Would you return, word for word, the lines of the data below from the line with "[by apply base_free_ok|]." through the line with "assert (mgr_rep s1 R l h) as Hrep1", and no others?

-*-*-

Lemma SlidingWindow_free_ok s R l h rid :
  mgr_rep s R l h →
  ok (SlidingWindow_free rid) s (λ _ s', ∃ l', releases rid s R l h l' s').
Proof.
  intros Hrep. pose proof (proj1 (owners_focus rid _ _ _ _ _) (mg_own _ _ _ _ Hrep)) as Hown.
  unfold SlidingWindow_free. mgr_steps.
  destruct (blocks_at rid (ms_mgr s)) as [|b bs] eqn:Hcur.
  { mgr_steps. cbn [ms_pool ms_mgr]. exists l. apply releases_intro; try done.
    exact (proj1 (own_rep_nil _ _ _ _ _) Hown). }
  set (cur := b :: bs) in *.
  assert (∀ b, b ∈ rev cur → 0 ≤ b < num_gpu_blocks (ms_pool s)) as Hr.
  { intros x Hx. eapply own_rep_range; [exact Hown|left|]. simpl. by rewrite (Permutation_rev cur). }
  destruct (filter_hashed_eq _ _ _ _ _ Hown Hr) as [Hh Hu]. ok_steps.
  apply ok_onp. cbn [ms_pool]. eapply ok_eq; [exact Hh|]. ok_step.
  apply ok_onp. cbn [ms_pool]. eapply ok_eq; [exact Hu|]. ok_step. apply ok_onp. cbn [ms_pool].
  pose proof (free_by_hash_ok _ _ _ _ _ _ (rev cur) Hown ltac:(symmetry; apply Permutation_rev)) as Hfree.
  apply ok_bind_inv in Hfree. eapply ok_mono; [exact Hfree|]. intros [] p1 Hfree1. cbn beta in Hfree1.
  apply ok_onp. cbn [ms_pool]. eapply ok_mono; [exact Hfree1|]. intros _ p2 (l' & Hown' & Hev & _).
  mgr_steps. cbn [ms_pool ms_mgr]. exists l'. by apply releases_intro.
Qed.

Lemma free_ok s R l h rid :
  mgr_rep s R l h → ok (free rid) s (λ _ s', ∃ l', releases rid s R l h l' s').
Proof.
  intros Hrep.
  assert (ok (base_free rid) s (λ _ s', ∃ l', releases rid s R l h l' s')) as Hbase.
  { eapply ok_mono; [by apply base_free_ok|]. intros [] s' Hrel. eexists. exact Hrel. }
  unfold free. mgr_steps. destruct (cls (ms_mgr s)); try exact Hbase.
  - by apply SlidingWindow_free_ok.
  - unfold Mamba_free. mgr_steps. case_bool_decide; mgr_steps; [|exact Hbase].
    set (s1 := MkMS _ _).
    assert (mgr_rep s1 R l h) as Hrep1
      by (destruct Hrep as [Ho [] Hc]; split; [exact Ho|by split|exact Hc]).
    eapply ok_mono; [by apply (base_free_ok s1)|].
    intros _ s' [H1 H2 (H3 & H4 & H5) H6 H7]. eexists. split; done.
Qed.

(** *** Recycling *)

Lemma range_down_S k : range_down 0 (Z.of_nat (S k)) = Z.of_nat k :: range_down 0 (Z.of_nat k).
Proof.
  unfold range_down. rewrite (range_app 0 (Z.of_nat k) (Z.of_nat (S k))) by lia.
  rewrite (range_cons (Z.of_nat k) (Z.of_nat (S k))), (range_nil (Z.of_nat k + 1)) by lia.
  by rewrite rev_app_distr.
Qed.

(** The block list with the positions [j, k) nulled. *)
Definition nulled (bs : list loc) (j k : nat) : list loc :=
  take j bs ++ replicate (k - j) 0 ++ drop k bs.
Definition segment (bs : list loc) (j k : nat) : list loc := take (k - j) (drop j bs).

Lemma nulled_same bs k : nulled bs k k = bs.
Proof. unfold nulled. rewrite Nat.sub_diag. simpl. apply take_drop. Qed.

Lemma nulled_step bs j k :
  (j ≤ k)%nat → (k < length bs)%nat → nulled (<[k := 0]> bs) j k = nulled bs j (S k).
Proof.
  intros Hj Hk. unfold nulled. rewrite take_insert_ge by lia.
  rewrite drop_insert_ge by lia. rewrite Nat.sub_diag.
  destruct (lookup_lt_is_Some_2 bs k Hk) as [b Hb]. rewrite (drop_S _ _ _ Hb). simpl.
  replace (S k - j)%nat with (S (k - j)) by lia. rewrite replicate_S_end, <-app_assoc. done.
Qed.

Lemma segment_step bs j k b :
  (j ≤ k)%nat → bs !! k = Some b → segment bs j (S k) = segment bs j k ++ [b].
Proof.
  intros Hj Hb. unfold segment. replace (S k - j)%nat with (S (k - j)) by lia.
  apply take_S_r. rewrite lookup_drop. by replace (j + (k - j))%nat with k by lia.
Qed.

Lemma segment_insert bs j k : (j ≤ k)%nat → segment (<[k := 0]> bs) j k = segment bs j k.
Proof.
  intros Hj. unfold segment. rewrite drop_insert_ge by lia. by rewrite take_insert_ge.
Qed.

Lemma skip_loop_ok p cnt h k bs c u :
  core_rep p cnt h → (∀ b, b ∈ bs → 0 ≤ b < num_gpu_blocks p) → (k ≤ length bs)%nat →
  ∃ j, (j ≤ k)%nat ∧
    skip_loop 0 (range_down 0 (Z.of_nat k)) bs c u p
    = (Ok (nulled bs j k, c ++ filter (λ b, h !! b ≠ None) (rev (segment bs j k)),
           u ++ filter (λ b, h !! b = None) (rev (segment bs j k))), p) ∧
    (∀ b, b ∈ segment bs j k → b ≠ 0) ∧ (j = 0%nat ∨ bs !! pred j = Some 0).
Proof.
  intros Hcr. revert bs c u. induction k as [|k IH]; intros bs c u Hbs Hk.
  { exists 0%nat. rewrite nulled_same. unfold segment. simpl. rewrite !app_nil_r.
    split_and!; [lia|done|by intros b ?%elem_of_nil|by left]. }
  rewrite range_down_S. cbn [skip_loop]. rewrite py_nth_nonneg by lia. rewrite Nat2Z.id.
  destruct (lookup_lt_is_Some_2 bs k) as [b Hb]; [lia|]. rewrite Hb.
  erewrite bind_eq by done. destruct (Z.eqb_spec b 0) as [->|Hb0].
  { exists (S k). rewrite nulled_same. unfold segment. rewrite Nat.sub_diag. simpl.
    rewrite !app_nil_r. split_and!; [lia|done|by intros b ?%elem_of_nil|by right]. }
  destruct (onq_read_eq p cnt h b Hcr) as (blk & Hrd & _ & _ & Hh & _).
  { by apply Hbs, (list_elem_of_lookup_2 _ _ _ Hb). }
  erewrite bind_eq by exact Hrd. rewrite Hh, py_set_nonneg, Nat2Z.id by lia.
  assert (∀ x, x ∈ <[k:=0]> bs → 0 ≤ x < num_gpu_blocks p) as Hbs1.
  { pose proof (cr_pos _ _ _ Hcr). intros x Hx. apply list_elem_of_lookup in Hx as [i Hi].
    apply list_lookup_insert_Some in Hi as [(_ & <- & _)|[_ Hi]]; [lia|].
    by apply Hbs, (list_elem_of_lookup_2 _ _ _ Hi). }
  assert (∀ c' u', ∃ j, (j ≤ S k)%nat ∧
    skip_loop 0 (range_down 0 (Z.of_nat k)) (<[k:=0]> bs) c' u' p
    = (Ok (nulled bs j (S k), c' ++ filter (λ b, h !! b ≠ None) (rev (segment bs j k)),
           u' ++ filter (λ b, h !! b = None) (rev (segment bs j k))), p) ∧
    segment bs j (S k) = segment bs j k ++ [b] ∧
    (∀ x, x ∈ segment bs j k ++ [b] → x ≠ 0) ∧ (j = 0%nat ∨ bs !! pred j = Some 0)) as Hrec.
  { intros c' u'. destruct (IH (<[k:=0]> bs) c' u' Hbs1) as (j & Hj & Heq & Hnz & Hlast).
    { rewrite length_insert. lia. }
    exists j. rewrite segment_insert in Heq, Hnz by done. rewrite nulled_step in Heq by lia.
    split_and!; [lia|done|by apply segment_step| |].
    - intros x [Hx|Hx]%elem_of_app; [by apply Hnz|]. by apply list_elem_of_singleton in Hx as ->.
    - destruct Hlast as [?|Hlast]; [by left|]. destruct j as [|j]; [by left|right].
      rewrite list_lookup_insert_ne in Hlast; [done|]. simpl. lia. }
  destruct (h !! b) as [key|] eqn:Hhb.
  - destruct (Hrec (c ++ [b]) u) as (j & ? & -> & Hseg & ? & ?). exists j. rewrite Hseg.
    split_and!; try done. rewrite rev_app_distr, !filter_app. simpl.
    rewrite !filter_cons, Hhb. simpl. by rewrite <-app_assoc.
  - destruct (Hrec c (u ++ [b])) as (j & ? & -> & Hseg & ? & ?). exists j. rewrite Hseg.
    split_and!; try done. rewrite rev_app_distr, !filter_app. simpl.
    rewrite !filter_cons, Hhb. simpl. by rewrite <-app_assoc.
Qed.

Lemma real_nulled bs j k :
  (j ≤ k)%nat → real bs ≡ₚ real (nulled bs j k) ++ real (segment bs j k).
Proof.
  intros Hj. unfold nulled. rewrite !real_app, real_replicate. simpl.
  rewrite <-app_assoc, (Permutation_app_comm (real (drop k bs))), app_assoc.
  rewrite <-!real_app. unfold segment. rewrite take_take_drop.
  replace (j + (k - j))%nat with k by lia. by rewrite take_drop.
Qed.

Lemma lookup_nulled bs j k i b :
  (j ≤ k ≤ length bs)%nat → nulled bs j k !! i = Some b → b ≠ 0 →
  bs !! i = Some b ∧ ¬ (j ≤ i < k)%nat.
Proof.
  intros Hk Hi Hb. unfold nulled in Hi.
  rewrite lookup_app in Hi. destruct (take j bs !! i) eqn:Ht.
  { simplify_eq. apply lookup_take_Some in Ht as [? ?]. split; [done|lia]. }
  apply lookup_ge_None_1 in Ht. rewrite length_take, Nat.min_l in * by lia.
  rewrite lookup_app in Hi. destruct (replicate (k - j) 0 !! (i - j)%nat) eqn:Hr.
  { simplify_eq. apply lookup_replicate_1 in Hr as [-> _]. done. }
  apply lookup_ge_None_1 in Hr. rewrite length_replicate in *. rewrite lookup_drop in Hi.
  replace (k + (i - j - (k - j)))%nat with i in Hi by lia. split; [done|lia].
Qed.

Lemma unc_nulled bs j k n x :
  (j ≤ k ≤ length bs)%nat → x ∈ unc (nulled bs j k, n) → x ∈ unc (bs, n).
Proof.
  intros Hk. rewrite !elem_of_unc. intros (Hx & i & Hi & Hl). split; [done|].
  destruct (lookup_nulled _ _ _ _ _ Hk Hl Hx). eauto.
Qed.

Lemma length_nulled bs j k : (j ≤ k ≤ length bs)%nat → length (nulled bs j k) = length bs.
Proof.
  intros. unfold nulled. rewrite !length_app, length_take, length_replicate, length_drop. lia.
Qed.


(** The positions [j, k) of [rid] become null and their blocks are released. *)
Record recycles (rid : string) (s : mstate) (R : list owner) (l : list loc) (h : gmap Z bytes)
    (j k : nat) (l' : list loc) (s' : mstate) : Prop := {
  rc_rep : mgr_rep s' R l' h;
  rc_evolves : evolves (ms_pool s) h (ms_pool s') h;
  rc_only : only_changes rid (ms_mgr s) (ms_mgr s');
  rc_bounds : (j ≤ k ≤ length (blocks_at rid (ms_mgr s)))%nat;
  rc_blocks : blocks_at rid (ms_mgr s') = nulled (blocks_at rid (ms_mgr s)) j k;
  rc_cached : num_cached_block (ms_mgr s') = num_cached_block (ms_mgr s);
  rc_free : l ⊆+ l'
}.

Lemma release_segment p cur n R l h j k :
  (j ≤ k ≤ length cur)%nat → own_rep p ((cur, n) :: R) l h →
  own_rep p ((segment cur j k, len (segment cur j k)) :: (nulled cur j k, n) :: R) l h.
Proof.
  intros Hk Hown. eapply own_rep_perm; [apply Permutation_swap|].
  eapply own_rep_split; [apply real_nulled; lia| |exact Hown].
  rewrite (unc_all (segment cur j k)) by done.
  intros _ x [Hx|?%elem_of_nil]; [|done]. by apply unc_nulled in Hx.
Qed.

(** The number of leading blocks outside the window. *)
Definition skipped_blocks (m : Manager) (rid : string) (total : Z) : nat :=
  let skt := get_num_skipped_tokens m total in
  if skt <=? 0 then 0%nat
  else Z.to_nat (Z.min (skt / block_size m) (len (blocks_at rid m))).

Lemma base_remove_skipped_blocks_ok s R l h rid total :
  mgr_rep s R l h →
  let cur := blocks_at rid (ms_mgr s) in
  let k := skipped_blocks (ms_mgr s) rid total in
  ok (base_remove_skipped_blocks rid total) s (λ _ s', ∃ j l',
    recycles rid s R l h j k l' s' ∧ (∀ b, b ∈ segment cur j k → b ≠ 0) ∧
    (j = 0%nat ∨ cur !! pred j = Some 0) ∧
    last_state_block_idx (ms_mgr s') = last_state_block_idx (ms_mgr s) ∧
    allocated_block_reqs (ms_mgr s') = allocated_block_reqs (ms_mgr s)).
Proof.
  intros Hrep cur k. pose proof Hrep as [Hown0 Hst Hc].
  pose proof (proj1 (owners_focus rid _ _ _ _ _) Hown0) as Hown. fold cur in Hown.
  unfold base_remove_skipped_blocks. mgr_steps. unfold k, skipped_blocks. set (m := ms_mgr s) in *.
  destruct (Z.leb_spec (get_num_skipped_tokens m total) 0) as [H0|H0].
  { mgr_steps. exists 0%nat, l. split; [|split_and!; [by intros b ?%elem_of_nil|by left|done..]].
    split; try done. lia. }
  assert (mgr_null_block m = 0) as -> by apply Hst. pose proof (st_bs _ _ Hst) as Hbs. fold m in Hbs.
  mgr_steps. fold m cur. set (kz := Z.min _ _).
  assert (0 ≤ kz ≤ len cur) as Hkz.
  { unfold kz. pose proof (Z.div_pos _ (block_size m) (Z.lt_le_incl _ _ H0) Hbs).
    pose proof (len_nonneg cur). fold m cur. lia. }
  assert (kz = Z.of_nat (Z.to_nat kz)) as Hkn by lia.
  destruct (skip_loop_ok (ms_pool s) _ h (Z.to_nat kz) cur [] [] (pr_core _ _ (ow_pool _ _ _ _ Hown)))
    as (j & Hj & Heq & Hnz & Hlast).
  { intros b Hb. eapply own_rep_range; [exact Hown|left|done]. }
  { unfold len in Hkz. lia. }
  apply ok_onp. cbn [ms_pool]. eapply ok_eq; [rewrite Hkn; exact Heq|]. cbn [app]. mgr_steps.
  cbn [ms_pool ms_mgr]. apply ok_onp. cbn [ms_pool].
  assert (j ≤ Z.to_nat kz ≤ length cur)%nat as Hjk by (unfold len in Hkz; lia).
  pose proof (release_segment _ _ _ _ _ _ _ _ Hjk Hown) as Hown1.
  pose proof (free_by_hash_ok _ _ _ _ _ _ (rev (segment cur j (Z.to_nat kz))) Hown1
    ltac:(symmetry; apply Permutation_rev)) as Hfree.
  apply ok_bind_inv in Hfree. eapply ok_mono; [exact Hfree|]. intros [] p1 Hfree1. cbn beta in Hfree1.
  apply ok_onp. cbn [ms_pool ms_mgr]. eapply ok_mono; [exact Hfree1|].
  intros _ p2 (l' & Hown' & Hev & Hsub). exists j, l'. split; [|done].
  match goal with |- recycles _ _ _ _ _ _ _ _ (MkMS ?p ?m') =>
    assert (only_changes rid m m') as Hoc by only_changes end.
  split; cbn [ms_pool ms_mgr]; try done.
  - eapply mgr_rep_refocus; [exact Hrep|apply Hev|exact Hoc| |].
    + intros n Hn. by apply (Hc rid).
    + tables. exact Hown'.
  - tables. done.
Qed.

-*-*-

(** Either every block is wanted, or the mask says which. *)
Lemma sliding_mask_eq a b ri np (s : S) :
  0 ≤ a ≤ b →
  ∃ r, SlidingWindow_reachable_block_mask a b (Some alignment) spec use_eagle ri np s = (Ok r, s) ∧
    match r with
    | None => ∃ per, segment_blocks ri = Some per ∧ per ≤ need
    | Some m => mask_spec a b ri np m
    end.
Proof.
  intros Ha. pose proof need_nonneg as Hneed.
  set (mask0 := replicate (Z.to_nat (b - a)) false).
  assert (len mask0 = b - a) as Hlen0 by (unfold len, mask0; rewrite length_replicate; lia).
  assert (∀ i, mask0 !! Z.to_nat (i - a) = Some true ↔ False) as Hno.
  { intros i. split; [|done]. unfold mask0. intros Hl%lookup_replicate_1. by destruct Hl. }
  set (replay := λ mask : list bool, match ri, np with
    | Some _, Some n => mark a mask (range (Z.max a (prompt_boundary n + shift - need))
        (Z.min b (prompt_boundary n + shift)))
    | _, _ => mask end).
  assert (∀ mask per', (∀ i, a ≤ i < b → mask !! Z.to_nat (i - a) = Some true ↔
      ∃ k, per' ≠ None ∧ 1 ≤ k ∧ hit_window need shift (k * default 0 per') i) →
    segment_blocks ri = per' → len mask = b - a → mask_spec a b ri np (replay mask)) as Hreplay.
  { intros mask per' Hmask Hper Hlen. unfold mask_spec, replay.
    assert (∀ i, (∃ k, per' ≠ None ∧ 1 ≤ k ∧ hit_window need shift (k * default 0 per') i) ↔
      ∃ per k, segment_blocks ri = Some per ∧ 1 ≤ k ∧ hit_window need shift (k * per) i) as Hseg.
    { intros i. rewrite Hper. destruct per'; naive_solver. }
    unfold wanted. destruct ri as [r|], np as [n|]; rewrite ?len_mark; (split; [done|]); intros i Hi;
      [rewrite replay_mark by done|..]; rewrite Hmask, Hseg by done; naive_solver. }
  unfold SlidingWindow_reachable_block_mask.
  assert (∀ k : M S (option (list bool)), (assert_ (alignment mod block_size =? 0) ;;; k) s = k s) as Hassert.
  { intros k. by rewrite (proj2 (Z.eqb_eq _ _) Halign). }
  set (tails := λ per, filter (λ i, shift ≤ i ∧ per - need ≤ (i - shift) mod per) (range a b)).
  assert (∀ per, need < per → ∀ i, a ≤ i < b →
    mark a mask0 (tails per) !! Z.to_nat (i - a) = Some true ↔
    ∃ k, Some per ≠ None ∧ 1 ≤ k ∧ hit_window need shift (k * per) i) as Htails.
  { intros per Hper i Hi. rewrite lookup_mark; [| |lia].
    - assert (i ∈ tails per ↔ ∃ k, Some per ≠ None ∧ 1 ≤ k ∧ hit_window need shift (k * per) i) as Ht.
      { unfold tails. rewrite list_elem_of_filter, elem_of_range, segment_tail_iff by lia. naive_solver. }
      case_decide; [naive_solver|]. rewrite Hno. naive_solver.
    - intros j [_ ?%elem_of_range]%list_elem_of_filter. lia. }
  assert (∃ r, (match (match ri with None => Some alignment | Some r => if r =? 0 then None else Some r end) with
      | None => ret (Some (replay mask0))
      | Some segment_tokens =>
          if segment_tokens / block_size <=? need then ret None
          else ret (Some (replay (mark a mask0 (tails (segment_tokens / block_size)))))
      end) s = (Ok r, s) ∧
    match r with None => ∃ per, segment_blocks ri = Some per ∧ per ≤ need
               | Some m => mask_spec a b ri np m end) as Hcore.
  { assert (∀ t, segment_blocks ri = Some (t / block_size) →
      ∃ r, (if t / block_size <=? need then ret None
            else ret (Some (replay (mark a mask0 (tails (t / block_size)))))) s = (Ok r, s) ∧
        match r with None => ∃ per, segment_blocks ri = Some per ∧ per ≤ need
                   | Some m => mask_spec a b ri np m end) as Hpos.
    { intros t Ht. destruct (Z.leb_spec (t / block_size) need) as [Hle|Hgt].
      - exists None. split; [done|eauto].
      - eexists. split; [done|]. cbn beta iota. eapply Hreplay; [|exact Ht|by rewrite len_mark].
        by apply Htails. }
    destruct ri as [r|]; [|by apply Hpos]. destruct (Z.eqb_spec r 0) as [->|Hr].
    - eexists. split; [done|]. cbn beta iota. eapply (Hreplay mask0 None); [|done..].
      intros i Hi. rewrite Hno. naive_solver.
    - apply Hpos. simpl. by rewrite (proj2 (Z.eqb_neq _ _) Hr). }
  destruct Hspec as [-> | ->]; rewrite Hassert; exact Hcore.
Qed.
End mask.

-*-*-

EXERCISE OUTPUT:
  { eapply ok_mono; [by apply base_free_ok|]. intros [] s' Hrel. eexists. exact Hrel. }
  unfold free. mgr_steps. destruct (cls (ms_mgr s)); try exact Hbase.
  - by apply SlidingWindow_free_ok.
  - unfold Mamba_free. mgr_steps. case_bool_decide; mgr_steps; [|exact Hbase].
    set (s1 := MkMS _ _).
    assert (mgr_rep s1 R l h) as Hrep1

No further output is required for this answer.